Why should I gain from His reward?
I cannot give an answer;
But this I know with all my heart –
His wounds have paid my ransom.
I have been aware of God’s guiding presence this week and feel very blessed and encouraged in ministry. I have also had some time and space to draw and get on with practising calligraphy. The workbook task was to write out a saying and decorate it. So I did a verse from scripture and, after a slow start of not knowing how to decorate it, produced something that also combined the suggested word from the Sketch a Day app that I’ve been using – load. (I’m really pleased that today’s word is Wings…. more of that later)
Looking at this, I am getting a better idea of what my picture of me dancing will be like. I want to be on a seashore and there be a rainbow. So this is another bit of preparation for the painting. I probably won’t include labelled burdens at the cross, although God has done enormous healing of those things. He has healed a broken heart, he has forgiven and cleansed me of guilt and shame. He has indeed girded me with gladness and brought me into a good place. There will be boulders, rocks, pebbles and sand in the painting (if I can manage it with my limited artistic skills). They will refer to one of my poems that I know others have found helpful.
Another sketch that I was particularly pleased with this week is of a statue of mother and child that I had bought on holiday from Portugal many years ago. I had been immediately drawn to it in the shop, imagining that I was being held in God’s arms. It is now on my bookcase and visible when I have my prayer times. The image of God as mother is helpful for many people, especially those who have been hurt by men. My father was great – I am blessed that he was a loving and good dad. And there is no reason why this figure couldn’t be a father holding a child.
I did that sketch on Saturday. I hadn’t slept much the night before – no particular reason – but I lay awake, praying in a vague sort of way and probably in and out of sleep. So in morning prayer Psalm 63 seemed appropriate, especially verses 6-8:
On my bed I remember you;
I think of you through the watches of the night.
Because you are my help,
I sing in the shadow of your wings.
I cling to you;
your right hand upholds me. (NIV)
The translation used in morning prayer had: “under the shadow of your wings will I rejoice”. So that will be today’s sketch. I did one years ago and so is on my list of pictures to revisit in prayer.

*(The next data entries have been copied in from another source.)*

Definition is_upper_hex (a : ascii) : bool :=
  let n := Z.of_N (N_of_ascii a) in
  ((48 <=? n) && (n <=? 57)) || ((65 <=? n) && (n <=? 70)).

Fixpoint hex_value_go (acc : Z) (s : string) : Z :=
  match s with
  | EmptyString => acc
  | String a s' => hex_value_go (acc * 16 + digit_value a) s'
  end.

Definition hex_value (s : string) : Z := hex_value_go 0 s.

Fixpoint all_upper_hex (s : string) : bool :=
  match s with
  | EmptyString => true
  | String a s' => is_upper_hex a && all_upper_hex s'
  end.

End Crc.

(** ** Content fetcher: [CustomGet] *)

Module Fetch.
Import GoStrings.

Record Cookie := { Name : string; Value : string }.

(** [*http.Request]: [Header.Set] keeps one value per header name. *)
Record Request := {
  Method : string;
  URL : string;
  Header : gmap string string
}.

(** [*http.Client]: the cookie jar as the [SetCookies] calls made on it
    (base URL and cookies), and the timeout when one was set. *)
Record Client := {
  Jar : list (string * list Cookie);
  Timeout : option Z
}.

Record Response := {
  StatusCode : Z;
  ContentLength : option Z;       (* [strconv.Atoi] of the header, when it parses *)
  Body : string
}.

Definition oracleCookies : list Cookie :=
  [{| Name := "oraclelicense"; Value := "accept-securebackup-cookie" |}].

Section WithLibraries.

(** [url.Parse]: the path of the parsed URL, [None] for an error. *)
Variable url_Parse : string -> option string.

(** [fetch.NewClient()], a function of the repository outside
    [util.go]. *)
Variable NewClient : Client.

(** [http.NewRequest("GET", urlStr, nil)] fails exactly when the
    URL does not parse. *)
Definition NewRequest (method urlStr : string) : option Request :=
  match url_Parse urlStr with
  | Some _ => Some {| Method := method; URL := urlStr; Header := ∅ |}
  | None => None
  end.

Definition Header_Set (k v : string) (r : Request) : Request :=
  {| Method := Method r; URL := URL r; Header := <[k := v]> (Header r) |}.

Definition SetCookies (u : string) (cookies : list Cookie) (c : Client) : Client :=
  {| Jar := Jar c ++ [(u, cookies)]; Timeout := Timeout c |}.

(** The client and request [CustomGet] hands to [client.Do]; [None]
    when it returns the error of [http.NewRequest] instead. *)
Definition CustomGet_dispatch (urlStr : string) (timeout : list Z)
    : option (Client * Request) :=
  match NewRequest "GET" urlStr with
  | None => None
  | Some request =>
      let request :=
        if Contains urlStr "download-codeplex.sec.s-msft.com"
        then Header_Set "User-Agent" "chocolatey command line" request
        else request in
      let request :=
        if Contains urlStr "ati.com"
        then Header_Set "Referer" "http://support.amd.com/" request
        else request in
      let jar := {| Jar := []; Timeout := None |} in
      let jar := SetCookies "http://download.oracle.com" oracleCookies jar in
      let jar := SetCookies "https://edelivery.oracle.com" oracleCookies jar in
      let client := {| Jar := Jar jar; Timeout := Timeout NewClient |} in
      let client :=
        match timeout with
        | t :: _ => {| Jar := Jar client; Timeout := Some t |}
        | [] => client
        end in
      Some (client, request)
  end.

(** [CustomGet], over the network [Do] that answers a dispatched
    request with a response or a transport error. *)
Definition CustomGet (Do : Client -> Request -> option Response)
    (urlStr : string) (timeout : list Z) : option Response :=
  match CustomGet_dispatch urlStr timeout with
  | None => None
  | Some (client, request) => Do client request
  end.

End WithLibraries.

End Fetch.

(** ** Cache manager: [download], [maybeDownload], [downloadTemp],
       [downloadExt] *)

Module Cache.
Import GoStrings Fetch Crc.

(** The system calls and network exchanges a download performs, with
    their outcome. *)
Inductive event :=
| EvCreate (path : string) (ok : bool)                 (* [os.Create] *)
| EvDo (client : Client) (request : Request)           (* [client.Do] *)
| EvWrite (path : string) (data : string)              (* bytes [io.Copy] wrote *)
| EvClose (path : string) (ok : bool)                  (* [destination.Close] *)
| EvRename (oldpath newpath : string) (ok : bool).     (* [os.Rename] *)

(** The effect of one event on the files (path to content). *)
Definition apply_event (e : event) (files : gmap string string)
    : gmap string string :=
  match e with
  | EvCreate path true => <[path := ""]> files
  | EvWrite path data =>
      match files !! path with
      | Some old => <[path := old +:+ data]> files
      | None => files
      end
  | EvRename oldpath newpath true =>
      match files !! oldpath with
      | Some content => <[newpath := content]> (delete oldpath files)
      | None => files
      end
  | _ => files
  end.

Record world := {
  files : gmap string string;
  trace : list event
}.

(** The world changes only by events. *)
Definition emit (e : event) (w : world) : world :=
  {| files := apply_event e (files w); trace := trace w ++ [e] |}.

(** How the outside world behaves during one download. *)
Record conditions := {
  create_ok : bool;                                   (* [os.Create] succeeds *)
  net : Client -> Request -> option Response;         (* the answer to [client.Do] *)
  copy_stops : option nat;                            (* [io.Copy] fails after so many bytes *)
  close_ok : bool;                                    (* [Close] succeeds *)
  rename_ok : bool                                    (* [os.Rename] succeeds *)
}.

(** The calls of [log.Fatalf], which end the process. *)
Inductive fatal :=
| UnableToParseURL (rawurl : string)
| UnableToOpenDestination (path : string)
| UnableToOpenConnection (rawurl : string)
| UnexpectedStatus (code : Z)
| ErrorDownloading
| CannotClose
| CannotRename (oldpath newpath : string).

Inductive result (A : Type) :=
| Ok (a : A)
| Fatal (f : fatal).
Arguments Ok {A} a.
Arguments Fatal {A} f.

(** Computations on the world that may end the process. *)
Definition M (A : Type) : Type := world -> result A * world.

Definition ret {A} (a : A) : M A := fun w => (Ok a, w).

Definition bind {A B} (m : M A) (k : A -> M B) : M B :=
  fun w =>
    match m w with
    | (Ok a, w') => k a w'
    | (Fatal f, w') => (Fatal f, w')
    end.

Definition log_Fatalf {A} (f : fatal) : M A := fun w => (Fatal f, w).

Definition perform (e : event) : M unit := fun w => (Ok tt, emit e w).

Declare Scope go_scope.
Delimit Scope go_scope with go.
Notation "x <- m ;; k" := (bind m (fun x => k))
  (at level 100, m at next level, right associativity) : go_scope.
Notation "m ;; k" := (bind m (fun _ => k))
  (at level 100, right associativity) : go_scope.
Local Open Scope go_scope.

(** The total handed to [pb.New]: the declared content length when the
    header parses, else 0. *)
Definition progress_total (response : Response) : Z :=
  match ContentLength response with
  | Some contentLength => contentLength
  | None => 0
  end.

(** [dry.FileExists]. *)
Definition FileExists (path : string) : M bool :=
  fun w => (Ok (bool_decide (is_Some (files w !! path))), w).

(** A sequence of events, one after the other. *)
Definition replay (evs : list event) (w : world) : world :=
  fold_left (fun w e => emit e w) evs w.

(** The paths whose file an event can change. *)
Definition touched (e : event) : list string :=
  match e with
  | EvCreate path true => [path]
  | EvWrite path _ => [path]
  | EvRename oldpath newpath true => [oldpath; newpath]
  | _ => []
  end.

Definition is_Do (e : event) : bool :=
  match e with EvDo _ _ => true | _ => false end.

Section WithLibraries.

(** [url.Parse] (the parsed URL's [Path]) and [fetch.NewClient()]. *)
Variable url_Parse : string -> option string.
Variable NewClient : Client.

(** The package constant [tempPath], [filepath.Join] and
    [os.IsPathSeparator]. *)
Variable tempPath : string.
Variable filepath_Join : string -> string -> string.
Variable IsPathSeparator : ascii -> bool.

So, it is now almost 10.30am and time for a change of activity. I will resume this later.
It has been a good day. I spent some time doing some editing on my book and then read quite a bit on healing of memories in preparation to write a paragraph or two for my book. However, that was curtailed by my lovely husband taking me for a short walk and a drink. Fortunately I had already had some lunch. I got home just in time to change and go out again to visit a family to discuss a memorial service.
Upon my return I did a few things to prepare for tomorrow and then had my evening prayer. I decided to use the Northumbria Community one mainly because of the song In the shadow of your wings I will sing your praises o Lord. I did the Examen (looking back on the day in prayer.) I finished off my prayer time by doing today’s picture of wings. I found a picture on Pinterest to give me the shape of the person under the wings, and this is the result:
And now my husband has prepared something for us to eat and I will go and join him downstairs.